By the end of the 30 days you will have built a system you can repeat and improve each month.
Gifting Campaign KPI Dashboard
A strong gifting program is only as good as your ability to measure it. Without clear visibility into performance through tools like Levanta, Shopify Analytics,Google Analytics, or Amazon Seller Central, you’re just sending products and hoping for the best.
Activity tells you what’s happening. Outcomes tell you what’s working. You need both to be successful.
At a minimum, you should be tracking:
- Opt-in rate (how many creators agree to receive product)
- Delivery success rate (products successfully received)
- Post rate (how many creators actually publish content)
- Content quality (subjective, but critical for reuse and performance)
- Click-through rate (on links provided)
- Conversion rate (how many clicks turn into purchases)
- Code redemption rate (direct signal of conversion)
- Revenue per creator (who is actually driving sales)
- CAC equivalent (product + shipping + ops cost divided by revenue)
- Halo indicators (branded search lift, repeat purchase signals, creative performance)
This is what allows you to move from guessing to decision-making. Over time, these metrics help you identify which creators to double down on, which offers convert, and how to scale the program most efficiently.
Templates
You don’t need complex systems to get started, but you do need consistency. Simple templates and tools make the program easier to run and improve over time.

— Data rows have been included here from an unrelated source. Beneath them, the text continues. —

(** The entry of an exited process is given back. *)
Lemma tree_reap : p_state p = ZOMBIE → p_state p' = UNUSED → p_parent p' = None → tree_ok ini (<[i := p']> l).
Proof using Ht Hp.
  intros Hzo Hun Hpar. destruct Ht as [H1 H2 H3 H4 H5].
  assert (∀ q pq, l !! q = Some pq → alive pq → q ≠ i) as Hne.
  { intros q pq Hq Ha ->. simplify_eq. by destruct Ha. }
  split.
  - destruct H1 as (q & Hq & Ha & Hn). exists q. split; [|done]. apply insert_other; [by eapply Hne|done].
  - intros j d q [[-> ->]|[Hj Hd]]%insert_inv Hq; [congruence|].
    destruct (H2 j d q Hd Hq) as (? & pq & Hpq & Ha). split; [done|]. exists pq. split; [|done]. apply insert_other; [by eapply Hne|done].
  - intros j d [[-> ->]|[Hj Hd]]%insert_inv Hu; [done|by eapply H3].
  - intros j d [[-> ->]|[Hj Hd]]%insert_inv Hu; [done|by eapply H4].
  - intros j d q [[-> ->]|[Hj Hd]]%insert_inv Hs Hch; [congruence|]. destruct (H5 j d q Hd Hs Hch) as [-> Hz]. split; [done|].
    intros k e [[-> ->]|[Hk He]]%insert_inv; [intros [_ Hzz]; congruence|by eapply Hz].
Qed.

End entry.

(** ** Exit *)

(** The new parent of a process with parent [o]. *)
Definition adopt (c ini : nat) (o : option nat) : option nat := if decide (o = Some c) then Some ini else o.

(** The table after the children of [c] below [k] have been passed to [ini]. *)
Record passed (c ini k : nat) (l l' : list proc) : Prop := mk_passed {
  ps_len : length l' = length l;
  ps_entry : ∀ i p p', l !! i = Some p → l' !! i = Some p' →
    p_chan p' = p_chan p ∧ (p_state p' = p_state p ∨ (p_state p = SLEEPING ∧ p_state p' = RUNNABLE)) ∧
    p_parent p' = if decide (i < k)%nat then adopt c ini (p_parent p) else p_parent p;
  ps_woken : ∀ i p' j q, l' !! i = Some p' → p_state p' = SLEEPING → p_chan p' = Some (ChProc ini) →
    (j < k)%nat → l !! j = Some q → ¬ zombie_child c q;
}.

Lemma passed_zero c ini l : passed c ini 0 l l.
Proof.
  split; [done| |lia]. intros i p p' H1 H2. simplify_eq. rewrite decide_False by lia. naive_solver.
Qed.

Lemma passed_wake c ini k l l' ch : passed c ini k l l' → passed c ini k l (wake ch <$> l').
Proof.
  intros [H1 H2 H3]. split; [by rewrite length_fmap| |].
  - intros i p p' Hp Hp'. rewrite list_lookup_fmap in Hp'. destruct (l' !! i) as [p2|] eqn:E2; [|done]. injection Hp' as <-.
    destruct (H2 i p p2 Hp E2) as (Ec & Es & Epar). destruct (awoken_wake ch p2) as (A1 & A2 & A3). rewrite A1, A2. split_and!; try done.
    destruct Es as [Es|[Es1 Es2]], A3 as [A3|[A3 A4]]; naive_solver congruence.
  - intros i p' j q Hp'. rewrite list_lookup_fmap in Hp'. destruct (l' !! i) as [p2|] eqn:E2; [|done]. injection Hp' as <-.
    destruct (awoken_wake ch p2) as (A1 & A2 & A3). rewrite A2. intros Hs Hc. eapply H3; [exact E2| |done].
    by eapply (awoken_sleeping p2), Hs; split_and!.
Qed.

(** An entry that is no child. *)
Lemma passed_skip c ini k l l' p : passed c ini k l l' → l !! k = Some p → p_parent p ≠ Some c → passed c ini (S k) l l'.
Proof.
  intros [H1 H2 H3] Hp Hne. split; [done| |].
  - intros i q q' Hq Hq'. destruct (H2 i q q' Hq Hq') as (E1 & E2 & E3). split_and!; try done. rewrite E3.
    destruct (decide (i = k)) as [->|]; [|repeat case_decide; done || lia].
    simplify_eq. rewrite decide_False, decide_True by lia. unfold adopt. by rewrite decide_False.
  - intros i p' j q Hp' Hs Hc Hj Hq. destruct (decide (j = k)) as [->|]; [intros [Hch _]; simplify_eq; done|].
    eapply H3; try done. lia.
Qed.

(** A child. *)
Lemma passed_child c ini k l l' p p' :
  passed c ini k l l' → l !! k = Some p → l' !! k = Some p' → p_parent p = Some c →
  passed c ini (S k) l (let l2 := <[k := p_set_parent (Some ini) p']> l' in
    if decide (p_state p' = ZOMBIE) then wake (Some (ChProc ini)) <$> l2 else l2).
Proof.
  intros [H1 H2 H3] Hp Hp' Hpar. pose proof (lookup_lt_Some _ _ _ Hp') as Lk. cbv zeta.
  set (l2 := <[k := p_set_parent (Some ini) p']> l').
  assert (∀ i q q', l !! i = Some q → l2 !! i = Some q' → p_chan q' = p_chan q ∧
    (p_state q' = p_state q ∨ (p_state q = SLEEPING ∧ p_state q' = RUNNABLE)) ∧
    p_parent q' = if decide (i < S k)%nat then adopt c ini (p_parent q) else p_parent q) as He.
  { intros i q q' Hq Hq'. unfold l2 in Hq'. destruct (decide (i = k)) as [->|].
    - rewrite list_lookup_insert_eq in Hq' by done. injection Hq' as <-. simplify_eq. destruct (H2 k p p' Hp Hp') as (E1 & E2 & E3).
      rewrite decide_True by lia. unfold adopt. by rewrite decide_True.
    - rewrite list_lookup_insert_ne in Hq' by done. destruct (H2 i q q' Hq Hq') as (E1 & E2 & E3). split_and!; try done. rewrite E3.
      repeat case_decide; done || lia. }
  assert (∀ i q' j q, l2 !! i = Some q' → p_state q' = SLEEPING → p_chan q' = Some (ChProc ini) → (j < k)%nat → l !! j = Some q →
    ¬ zombie_child c q) as Hw.
  { intros i q' j q Hq' Hs Hc Hj Hq. unfold l2 in Hq'. destruct (decide (i = k)) as [->|].
    - rewrite list_lookup_insert_eq in Hq' by done. injection Hq' as <-. by eapply (H3 k p').
    - rewrite list_lookup_insert_ne in Hq' by done. by eapply (H3 i q'). }
  destruct (H2 k p p' Hp Hp') as (_ & Est & _). case_decide as Hz.
  - apply mk_passed.
    + unfold l2. by rewrite length_fmap, length_insert.
    + intros i q q' Hq Hq'. rewrite list_lookup_fmap in Hq'. destruct (l2 !! i) as [q2|] eqn:E2; [|done]. injection Hq' as <-.
      destruct (He i q q2 Hq E2) as (F1 & F2 & F3). destruct (awoken_wake (Some (ChProc ini)) q2) as (A1 & A2 & A3). rewrite A1, A2.
      split_and!; try done. destruct F2 as [F2|[F2 F4]], A3 as [A3|[A3 A4]]; naive_solver congruence.
    + intros i q' j q Hq' Hs Hc _ _. exfalso. rewrite list_lookup_fmap in Hq'. destruct (l2 !! i) as [q2|] eqn:E2; [|done]. injection Hq' as <-.
      revert Hs Hc. unfold wake. destruct (bool_decide (p_state q2 = SLEEPING)) eqn:B1; simpl.
      * destruct (bool_decide (p_chan q2 = Some (ChProc ini))) eqn:B2; [done|]. apply bool_decide_eq_false in B2. done.
      * apply bool_decide_eq_false in B1. done.
  - split; [by unfold l2; rewrite length_insert|done|]. intros i q' j q Hq' Hs Hc Hj Hq. destruct (decide (j = k)) as [->|]; [|eapply Hw; try done; lia].
    intros [_ Hzq]. simplify_eq. destruct Est as [Est|[Est _]]; congruence.
Qed.

(** An entry of the table when the loop has ended. *)
Definition left_entry (c ini q : nat) (d e : proc) : Prop :=
  p_chan e = p_chan d ∧ (p_state e = p_state d ∨ (p_state d = SLEEPING ∧ p_state e = RUNNABLE)) ∧
  (p_state e = SLEEPING → p_chan e ≠ Some (ChProc q)) ∧ p_parent e = adopt c ini (p_parent d).

Lemma passed_entry ini l c q l2 i e :
  passed c ini (length l) (wake (Some (ChProc q)) <$> l) l2 → l2 !! i = Some e → ∃ d, l !! i = Some d ∧ left_entry c ini q d e.
Proof.
  intros [P1 P2 P3] He. assert (i < length l)%nat as L by (apply lookup_lt_Some in He; rewrite P1, length_fmap in He; done).
  destruct (lookup_lt_is_Some_2 l i L) as [d Hd]. exists d. split; [done|].
  assert ((wake (Some (ChProc q)) <$> l) !! i = Some (wake (Some (ChProc q)) d)) as Hd' by (by rewrite list_lookup_fmap, Hd).
  destruct (P2 i _ e Hd' He) as (E1 & E2 & E3). destruct (awoken_wake (Some (ChProc q)) d) as (A1 & A2 & A3). rewrite A1 in E3. rewrite A2 in E1.
  split; [done|]. split; [destruct E2 as [E2|[E2 E4]], A3 as [A3|[A3 A4]]; naive_solver congruence|]. split.
  - intros Hs Hch. rewrite E1 in Hch. destruct E2 as [E2|[_ E2]]; [|congruence]. rewrite Hs in E2. unfold wake in E2.
    rewrite Hch in E2. destruct (bool_decide (p_state d = SLEEPING)) eqn:B; [rewrite (bool_decide_true (Some _ = _)) in E2 by done; done|].
    apply bool_decide_eq_false in B. simpl in E2. done.
  - by rewrite E3, decide_True by done.
Qed.

Lemma left_alive c ini q d e : left_entry c ini q d e → alive e ↔ alive d.
Proof. intros (_ & [E|[E1 E2]] & _); unfold alive; rewrite ?E, ?E1, ?E2; naive_solver. Qed.

(** The whole table: the parent woken, the children passed on, the process a
    zombie. *)
Lemma tree_exit ini l c p q l2 p2 :
  tree_ok ini l → l !! c = Some p → p_parent p = Some q → c ≠ ini →
  passed c ini (length l) (wake (Some (ChProc q)) <$> l) l2 → l2 !! c = Some p2 →
  tree_ok ini (<[c := p_set_state ZOMBIE p2]> l2).
Proof.
  intros [H1 H2 H3 H4 H5] Hc Hpar Hne P Hc2. pose proof (passed_entry ini l c q l2) as Hb.
  assert (∀ i d, l !! i = Some d → alive d → i ≠ c → ∃ e, <[c := p_set_state ZOMBIE p2]> l2 !! i = Some e ∧ left_entry c ini q d e) as Hf.
  { intros i d Hd Ha Hi. destruct (lookup_lt_is_Some_2 l2 i) as [e He].
    { rewrite (ps_len _ _ _ _ _ P), length_fmap. by eapply lookup_lt_Some. }
    exists e. rewrite list_lookup_insert_ne by done. split; [done|]. destruct (Hb i e P He) as (d' & Hd' & Hl). by simplify_eq. }
  assert (∃ e, <[c := p_set_state ZOMBIE p2]> l2 !! ini = Some e ∧ alive e ∧ p_parent e = None) as Hini.
  { destruct H1 as (p0 & Hp0 & Ha & Hn). destruct (Hf ini p0 Hp0 Ha ltac:(done)) as (e & He & Hl). exists e.
    rewrite (left_alive _ _ _ _ _ Hl). destruct Hl as (_ & _ & _ & ->). rewrite Hn. done. }
  assert (∀ j e, <[c := p_set_state ZOMBIE p2]> l2 !! j = Some e → ∃ d e2, l !! j = Some d ∧ l2 !! j = Some e2 ∧ left_entry c ini q d e2 ∧
    p_parent e = p_parent e2 ∧ p_chan e = p_chan e2 ∧ ((j = c ∧ p_state e = ZOMBIE) ∨ (j ≠ c ∧ e = e2))) as Hg.
  { intros j e [[-> ->]|[Hj He]]%(insert_inv l2 c p2 _ Hc2).
    - destruct (Hb c p2 P Hc2) as (d & Hd & Hl). exists d, p2. split_and!; try done. by left.
    - destruct (Hb j e P He) as (d & Hd & Hl). exists d, e. split_and!; try done. by right. }
  split; [done| | | |].
  - intros j e r (d & e2 & Hd & He2 & (_ & _ & _ & Ep) & -> & _)%Hg Hr. rewrite Ep in Hr. unfold adopt in Hr. case_decide as Ed.
    + injection Hr as <-. destruct Hini as (e0 & He0 & Ha & _). split; [|by exists e0]. intros ->.
      destruct H1 as (p0 & Hp0 & _ & Hn). congruence.
    + destruct (H2 j d r Hd Hr) as (? & pr & Hpr & Ha). split; [done|]. destruct (Hf r pr Hpr Ha ltac:(congruence)) as (e' & He' & Hl).
      exists e'. by rewrite (left_alive _ _ _ _ _ Hl).
  - intros j e (d & e2 & Hd & He2 & (_ & Es & _ & Ep) & -> & _ & Hcase)%Hg Hu. destruct Hcase as [[_ Hz]|[_ ->]]; [congruence|].
    rewrite Ep, (H3 j d Hd); [done|]. destruct Es as [Es|[_ Es]]; congruence.
  - intros j e (d & e2 & Hd & He2 & (_ & Es & _ & Ep) & -> & _ & Hcase)%Hg Hu Hj. rewrite Ep. unfold adopt. case_decide; [done|].
    destruct Hcase as [[-> _]|[_ ->]]; [simplify_eq; congruence|]. apply (H4 j d Hd); [|done]. destruct Es as [Es|[Es _]]; congruence.
  - intros j e r (d & e2 & Hd & He2 & (Ec & Es & Hnq & _) & _ & Hch & Hcase)%Hg Hs Hr. destruct Hcase as [[_ Hz]|[Hjc ->]]; [congruence|].
    destruct (H5 j d r Hd) as [-> Hz]; [destruct Es as [Es|[Es _]]; congruence|congruence|]. split; [done|].
    intros k f (dk & f2 & Hdk & Hf2 & (_ & Fs & _ & Fp) & Ff & _ & Hcase)%Hg [Hzc Hzs]. unfold child_of in Hzc. rewrite Ff, Fp in Hzc.
    unfold adopt in Hzc. case_decide as Ed.
    + injection Hzc as <-. destruct Hcase as [[-> _]|[_ ->]]; [exfalso; by destruct (H2 c p c Hc ltac:(congruence)) as [? _]|].
      apply (ps_woken _ _ _ _ _ P ini e2 k (wake (Some (ChProc q)) dk) He2 Hs Hr).
      * by eapply lookup_lt_Some.
      * by rewrite list_lookup_fmap, Hdk.
      * destruct (awoken_wake (Some (ChProc q)) dk) as (A1 & _). split; [unfold child_of; by rewrite A1|].
        apply (awoken_zombie _ _ (awoken_wake _ dk)). destruct Fs as [Fs|[_ Fs]]; congruence.
    + destruct Hcase as [[-> _]|[_ ->]]; [apply Hnq; congruence|]. apply (Hz k dk Hdk). split; [done|]. destruct Fs as [Fs|[_ Fs]]; congruence.
Qed.

(** ** Code that never goes to sleep *)

Section awake.
Context {T : Type}.
Definition awake {A} (m : M T A) : Prop := ∀ pid s c s', m pid s ≠ Asleep c s'.
Lemma awake_bind {A B} (m : M T A) (k : A → M T B) : awake m → (∀ a, awake (k a)) → awake (m ≫= k).
Proof.
  intros Hm Hk pid s c s'. unfold mbind, M_bind. destruct (m pid s) eqn:E; try done; [apply Hk|]. exfalso. by eapply Hm.
Qed.
Lemma awake_forM {A} (l : list A) (f : A → M T unit) : (∀ a, awake (f a)) → awake (forM l f).
Proof. intros Hf. induction l; [done|]. by apply awake_bind. Qed.
Lemma awake_lift {A} `{Lens T U} (m : M U A) : (∀ pid s c s', m pid s ≠ Asleep c s') → awake (lift m).
Proof. intros Hm pid s c s'. unfold lift. destruct (m pid (lget s)) eqn:E; try done. exfalso. by eapply Hm. Qed.
End awake.
Ltac awake := repeat (intros; first [done | apply awake_bind | apply awake_forM | case_match]).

- Outreach message and follow-up: Keep it short, permission-based, and clear on what the creator is receiving and why it’s relevant to them
- Opt-in form fields: Collect only what’s necessary to fulfill the product and track participation, such as shipping info and channel links
- One-page content brief: Provide 2-3 content angles, key product details, and simple guidance without over-scripting
- FTC-aligned disclosure swipe file: Include examples of clear, compliant disclosures creators can easily copy and adapt
- Post-campaign follow-up message: Close the loop by thanking creators, sharing results when possible, and opening the door for deeper partnerships
These don’t need to be perfect, they just need to be repeatable.
Conclusion
The difference between product gifting that drives results and product gifting that gets ignored is structure.
A structured gifting program turns sampling into a repeatable system that generates content, distributes it across channels, and ties it back to measurable performance.
With Levanta, brands can automate product sampling, manage creator relationships, and track outcomes in one place, making it easier to turn creator content into a scalable growth channel.
Request a demo from Levanta today.
Frequently Asked Questions
Why do gifting campaigns fail?
Gifting campaigns fail because they lack structure, tracking, and a clear distribution plan.
Do creators have to post?
No, unless there is a formal agreement in place, creators are not obligated to post.
Gifting vs seeding vs PR boxes?
Gifting is sending product, seeding is structured gifting tied to outcomes, and PR boxes are typically broad awareness plays.
How many creators should I start with?
Start with a small, focused group, prove ROI, and scale based on performance.
What should be in a PR package?
A PR package should include a strong unboxing experience and clear, simple content direction.
What metrics matter?
The most important metrics are clicks, code usage, post rate, conversions, revenue, and CAC equivalent.
How do I track across Shopify + marketplaces?
Track performance using creator-specific codes, unique affiliate links, and aligned attribution windows.
What disclosures are required?
Creators must clearly disclose gifted products as a material connection in line with FTC guidelines.
What’s the best 30-day timeline?
The most effective timeline follows strategy, outreach, fulfillment, and then measurement and distribution.
When do I upgrade creators?
Upgrade creators when they consistently produce high-quality content and drive conversions.